Laptop: I recently bought a used laptop for travel. It’s a Toshiba Portege R100. It weighs 2.2 lbs, has a 40G hard drive, 12 inch screen and built in wifi. It’s lacking a cd/dvd player, but that’s what you sacrifice for the light weight. I have magazines which weigh more.

Last time I traveled with a Palm Lifedrive PDA and a wireless keyboard. While this worked ok for text, it wouldn’t let me post to the website in real time and I couldn’t edit photos.

I’ve loaded Skype onto the computer and a very tiny webcam, so I should be able to both talk to and see David as long as I can get an internet connection.

One of the drawbacks to an old computer is an old battery. I could buy a new one, but it’s really expensive, so I’ll just have to settle for plugging it in. Fortunately, Thai airways has 110 electrical ports at every seat in premium economy (according to their website, I hope this is true!)

Website: The website is now created in Dreamweaver. This applies only to trips from Central Europe on forward. I use an FTP program called Firezilla to upload to the server.

Photography: I’ve been using a Nikon Coolpix 7900 since Oct 2005. This is a decent point and shoot digital camera. I’ve been looking a Digital SLR’s for the last 6 months or so, but haven’t been able to commit to buying one. I find myself increasingly frustrated with the P&S in low light situations and with being unable to adjust the focal point. Still, it’s what I have night now, so I’m bringing it.

Almost all photos get run through Photoshop Elements, cropped and corrected before I post them online.

Music: I think I may be the only person in the world who does not own an ipod.

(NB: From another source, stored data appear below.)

(** * memlink: a mutable, non-owning view over a block of memory

    A shallow embedding of [src/memlink.cc] (ustl) and the properties of
    its operations.  Addresses and [size_t] values are binary naturals,
    the memory is a total map from addresses to bytes, and a call ends in
    one of three ways: it returns, an [assert] of the diagnostic build
    fails, or it runs into behaviour the language leaves undefined.
    Every subtraction of the code comes after an assertion or a [min]
    that keeps it from going below zero, so the truncated subtraction of
    [N] agrees with the code's wherever the code gets to it. *)

From Stdlib Require Import Arith NArith List Bool Lia.
From Stdlib Require Import Strings.Byte.
From Stdlib Require Import Sorting.Permutation.
Import ListNotations.
Open Scope N_scope.

(** ** Outcomes of a call *)

(** What the language leaves undefined and the model keeps apart. *)
Inductive fault : Type :=
| NullAccess    (* at least one byte read or written through NULL *)
| Overlap       (* memcpy between regions that overlap *)
| StreamEnd.    (* the stream is asked for more bytes than it holds *)

(** [AssertFailed l] is the failure of the [assert] on line [l] of
    memlink.cc. *)
Inductive outcome (A : Type) : Type :=
| Done (a : A)
| AssertFailed (line : N)
| Undefined (f : fault).

Arguments Done {A} a.
Arguments AssertFailed {A} line.
Arguments Undefined {A} f.

Definition bind {A B : Type} (c : outcome A) (k : A -> outcome B) : outcome B :=
  match c with
  | Done a => k a
  | AssertFailed l => AssertFailed l
  | Undefined f => Undefined f
  end.

(** [assert (cond)] on line [l]. *)
Definition assert (cond : bool) (line : N) : outcome unit :=
  if cond then Done tt else AssertFailed line.

Declare Scope outcome_scope.
Delimit Scope outcome_scope with outcome.
Notation "x <- c ;; k" := (bind c (fun x => k))
  (at level 61, c at next level, right associativity) : outcome_scope.
Notation "' p <- c ;; k" := (bind c (fun x => let p := x in k))
  (at level 61, p pattern, c at next level, right associativity) : outcome_scope.
Notation "c ;;; k" := (bind c (fun _ => k))
  (at level 61, right associativity) : outcome_scope.
Open Scope outcome_scope.

(** ** Memory *)

Definition address : Type := N.
Definition NULL : address := 0.

(** A pointer or a count used as a condition, as in [p && n]. *)
Definition nonzero (x : N) : bool := negb (x =? 0).

Definition mem : Type := address -> byte.

(** The [n] bytes at [p]. *)
Definition load_bytes (m : mem) (p : address) (n : nat) : list byte :=
  map (fun i => m (p + N.of_nat i)) (seq 0 n).

(** The memory with the bytes [l] written at [p]. *)
Definition store_bytes (m : mem) (p : address) (l : list byte) : mem :=
  fun a =>
    if (p <=? a) && (a <? p + N.of_nat (length l))
    then nth (N.to_nat (a - p)) l x00
    else m a.

(** [*reinterpret_cast<const u_char*>(p)] *)
Definition deref (m : mem) (p : address) : outcome byte :=
  if p =? NULL then Undefined NullAccess else Done (m p).

(** [memcpy (dst, src, n)] of <string.h>: nothing for [n = 0]; otherwise
    both pointers must be valid and the regions must not overlap. *)
Definition memcpy (m : mem) (dst src : address) (n : N) : outcome mem :=
  if n =? 0 then Done m
  else if (dst =? NULL) || (src =? NULL) then Undefined NullAccess
  else if (dst <? src + n) && (src <? dst + n) then Undefined Overlap
  else Done (store_bytes m dst (load_bytes m src (N.to_nat n))).

(** [memset (dst, c, n)] of <string.h>. *)
Definition memset (m : mem) (dst : address) (c : byte) (n : N) : outcome mem :=
  if n =? 0 then Done m
  else if dst =? NULL then Undefined NullAccess
  else Done (store_bytes m dst (repeat c (N.to_nat n))).

(** Modelled from the spec: [rotate (first, middle, last)] of ualgo.h, the
    rotation the view consumes as a capability.  The bytes of
    [middle, last) move to [first] and the bytes of [first, middle) follow
    them; a rotation by nothing, or by the whole range, moves no byte. *)
Definition rotate (m : mem) (first middle last : address) : outcome mem :=
  if (first =? middle) || (middle =? last) then Done m
  else if first =? NULL then Undefined NullAccess
  else
    let l := load_bytes m first (N.to_nat (last - first)) in
    let k := N.to_nat (middle - first) in
    Done (store_bytes m first (skipn k l ++ firstn k l)).

(** [size_t] is taken 64 bits wide (an LP64 target); a product of two
    sizes wraps. *)
Definition size_t_bits : N := 64.
Definition size_t_mul (a b : N) : N := (a * b) mod 2 ^ size_t_bits.

(** ** The stream *)

(** Modelled from the spec: the stream of mistream.h, consumed as a
    capability: read an unsigned integer, read [n] raw bytes into a
    buffer, skip [n] bytes, align the cursor to the stream's boundary.
    The spec fixes neither the width nor the byte order of the integer,
    nor the boundary, so a stream carries them as its format. *)
Record stream_format : Type := {
  sf_width : N;                   (* bytes of a serialized integer *)
  sf_decode : list byte -> N;     (* its value *)
  sf_grain : positive             (* the boundary the cursor is aligned to *)
}.

Record istream : Type := {
  is_format : stream_format;
  is_data : list byte;
  is_pos : N
}.

(** Modelled from the spec: the bytes left after the cursor, and the
    cursor moved on by [n]. *)
Definition remaining (s : istream) : N := N.of_nat (length (is_data s)) - is_pos s.

(** Modelled from the spec: the next [n] bytes under the cursor. *)
Definition peek (s : istream) (n : N) : list byte :=
  firstn (N.to_nat n) (skipn (N.to_nat (is_pos s)) (is_data s)).

Definition advance (s : istream) (n : N) : istream :=
  {| is_format := is_format s; is_data := is_data s; is_pos := is_pos s + n |}.

(** Modelled from the spec: [is >> n], read an unsigned integer. *)
Definition stream_read_size (s : istream) : outcome (N * istream) :=
  let w := sf_width (is_format s) in
  if remaining s <? w then Undefined StreamEnd
  else Done (sf_decode (is_format s) (peek s w), advance s w).

(** Modelled from the spec: [is.read (buffer, n)], read [n] raw bytes into
    a buffer. *)
Definition stream_read (s : istream) (m : mem) (buffer : address) (n : N)
  : outcome (mem * istream) :=
  if remaining s <? n then Undefined StreamEnd
  else if n =? 0 then Done (m, s)
  else if buffer =? NULL then Undefined NullAccess
  else Done (store_bytes m buffer (peek s n), advance s n).

(** Modelled from the spec: [is.skip (n)], skip [n] bytes. *)
Definition stream_skip (s : istream) (n : N) : outcome istream :=
  if remaining s <? n then Undefined StreamEnd else Done (advance s n).

(** The least multiple of [g] that is not below [x]. *)
Definition align_up (x : N) (g : positive) : N :=
  (x + N.pos g - 1) / N.pos g * N.pos g.

(** Modelled from the spec: [is.align ()], align the cursor to the
    stream's boundary. *)
Definition stream_align (s : istream) : istream :=
  {| is_format := is_format s; is_data := is_data s;
     is_pos := align_up (is_pos s) (sf_grain (is_format s)) |}.

(** Little-endian value of a run of bytes, one possible [sf_decode]. *)
Definition le_decode (l : list byte) : N :=
  fold_right (fun b acc => Byte.to_N b + 256 * acc) 0 l.

(** ** The read-only base view *)

(** Modelled from the spec: cmemlink of cmemlink.h, the read-only base
    view, which tracks the triple (pointer, size, elementSize).  An element
    size is the size of a type and is never zero. *)
Record cmemlink : Type := {
  m_CData : address;
  m_Size : N;
  m_ElementSize : positive
}.

Module Base.

Section Construction.

(** The element size of the class whose object is being built. *)
Variable elem : positive.

(** Modelled from the spec: [cmemlink ()], the empty state: null pointer,
    size 0. *)
Definition empty : cmemlink :=
  {| m_CData := NULL; m_Size := 0; m_ElementSize := elem |}.

(** Modelled from the spec: [cmemlink (p, n)], which observes [n] bytes at
    [p]. *)
Definition make (p : address) (n : N) : cmemlink :=
  {| m_CData := p; m_Size := n; m_ElementSize := elem |}.

End Construction.

(** Modelled from the spec: [cmemlink (l)], a copy of the descriptor of
    [l]. *)
Definition copy (l : cmemlink) : cmemlink := l.

(** Modelled from the spec: [cmemlink::operator= (l)] replaces the
    descriptor entirely, without merging. *)
Definition assign (self l : cmemlink) : cmemlink := l.

(** Modelled from the spec: [cmemlink::swap (l)] exchanges the triples of
    the two views; the pair is ([*this], [l]) after the call. *)
Definition swap (self l : cmemlink) : cmemlink * cmemlink := (l, self).

(** Modelled from the spec: [cmemlink::link (p, n)] re-targets the view;
    [n] becomes the size unconditionally. *)
Definition link (self : cmemlink) (p : address) (n : N) : cmemlink :=
  {| m_CData := p; m_Size := n; m_ElementSize := m_ElementSize self |}.

(** Modelled from the spec: [cmemlink::unlink ()] returns the view to the
    empty state. *)
Definition unlink (self : cmemlink) : cmemlink :=
  {| m_CData := NULL; m_Size := 0; m_ElementSize := m_ElementSize self |}.

(** Modelled from the spec: [cmemlink::resize (n)] sets the size and
    nothing else. *)
Definition resize (self : cmemlink) (n : N) : cmemlink :=
  {| m_CData := m_CData self; m_Size := n; m_ElementSize := m_ElementSize self |}.

(** Modelled from the spec: [cmemlink::begin ()], the observed address. *)
Definition begin (self : cmemlink) : address := m_CData self.

End Base.

(** ** The mutable view *)

(** [class memlink : public cmemlink], with its one member [m_Data]. *)
Record memlink : Type := {
  base : cmemlink;
  m_Data : address
}.

(** Modelled from the spec: [size ()] and [elementSize ()], inherited from
    the base view. *)
Definition size (v : memlink) : N := m_Size (base v).
Definition elementSize (v : memlink) : N := N.pos (m_ElementSize (base v)).

(** Modelled from the spec: the accessors of memlink.h.  The mutable
    iterators run over the [size] bytes at [m_Data]. *)
Definition data (v : memlink) : address := m_Data v.
Definition begin (v : memlink) : address := m_Data v.
Definition end_ (v : memlink) : address := begin v + size v.
Definition distance (first last : address) : N := last - first.

Section Constructors.

Variable elem : positive.

(** [memlink::memlink (void)] *)
Definition memlink_empty : memlink :=
  {| base := Base.empty elem; m_Data := NULL |}.

(** [memlink::memlink (const void* p, size_t n)] *)
Definition memlink_of_const (p : address) (n : N) : memlink :=
  {| base := Base.make elem p n; m_Data := NULL |}.

(** [memlink::memlink (void* p, size_t n)] *)
Definition memlink_of_mutable (p : address) (n : N) : memlink :=
  {| base := Base.make elem p n; m_Data := p |}.

End Constructors.

(** [memlink::memlink (const cmemlink& l)] *)
Definition memlink_of_cmemlink (l : cmemlink) : memlink :=
  {| base := Base.copy l; m_Data := NULL |}.

(** [memlink::memlink (const memlink& l)] *)
Definition memlink_of_memlink (l : memlink) : memlink :=
  {| base := Base.copy (base l); m_Data := m_Data l |}.

(** [memlink::operator= (const cmemlink& l)] *)
Definition assign_cmemlink (v : memlink) (l : cmemlink) : memlink :=
  {| base := Base.assign (base v) l; m_Data := NULL |}.

(** [memlink::operator= (const memlink& l)] *)
Definition assign_memlink (v l : memlink) : memlink :=
  {| base := Base.assign (base v) (base l); m_Data := m_Data l |}.

(** [memlink::swap (memlink& l)]: the pair is ([*this], [l]) after the
    call. *)
Definition swap (v l : memlink) : memlink * memlink :=
  let '(bv, bl) := Base.swap (base v) (base l) in
  ({| base := bv; m_Data := m_Data l |}, {| base := bl; m_Data := m_Data v |}).

(** [memlink::link (void* p, size_t n)] *)
Definition link (v : memlink) (p : address) (n : N) : memlink :=
  {| base := Base.link (base v) p n; m_Data := p |}.

(** [memlink::unlink (void)] *)
Definition unlink (v : memlink) : memlink :=
  {| base := Base.unlink (base v); m_Data := NULL |}.

(** [resize (n)], inherited. *)
Definition resize (v : memlink) (n : N) : memlink :=
  {| base := Base.resize (base v) n; m_Data := m_Data v |}.

(** ** Operations on the viewed block *)

(** [memlink::read (istream& is)] *)
Definition read (v : memlink) (m : mem) (s : istream)
  : outcome (memlink * mem * istream) :=
  '(n, s) <- stream_read_size s ;;
  assert (n mod elementSize v =? 0) 108 ;;;
  let btr := N.min n (size v) in
  '(m, s) <- stream_read s m (data v) btr ;;
  let v := resize v btr in
  s <- stream_skip s (n - btr) ;;
  Done (v, m, stream_align s).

However, I just discovered that my phone will play Mp3’s so I got a 2g micro-sd card, put about 180 songs on it (only half full!) and I’m ready to go. The functionality of the player is not fantastic, and I had to buy and adaptor plug to be able to use my noise canceling headphones, but it should work.

Unfortunately, my phone will not work to make calls outside of the US (thanks to my carrier, Sprint), but at least I’ll have use of it at the airport.

Misc: Adaptor plug-most small electronics now are dual voltage which means you just need to bring a plug (outlet) adaptor and not a heavy converter. I’m also bringing a 1 gig little USB drive.

Packing Part 3:

After the trip:I managed to do just fine with the clothes I brought. In fact, I did not wear any of the sleeveless tops/tank tops because of the mosquitos. I also only wore my sandals once. I found that the pavement in Bangkok was very uneven and the paths at the temples in Siem Reap the same and I stubbed my toe and tripped quite a few times. I was very thankful to be wearing closed toe shoes then. Otherwise, I might have broken something! I had a couple of pieces of clothing laundered in Siem Reap and washed out a few things myself. Overall, I was happy with my choices.

I really liked having the laptop with me. It’s so lightweight that carrying it was not a problem. During the day I locked it in my suitcase in Bangkok and in Siem Reap, it fit in the room safe. At night I was able to download my photos. I was also able to use it to get online and check email. I did have a couple of problems in places with the connection however-nothing is perfect. Still, I’m glad I brought it.

The new Eddie Bauer bag I bought for the trip worked very nicely as my carry-on on the plane. I never carried it during the day, but it held everything nicely on travel days.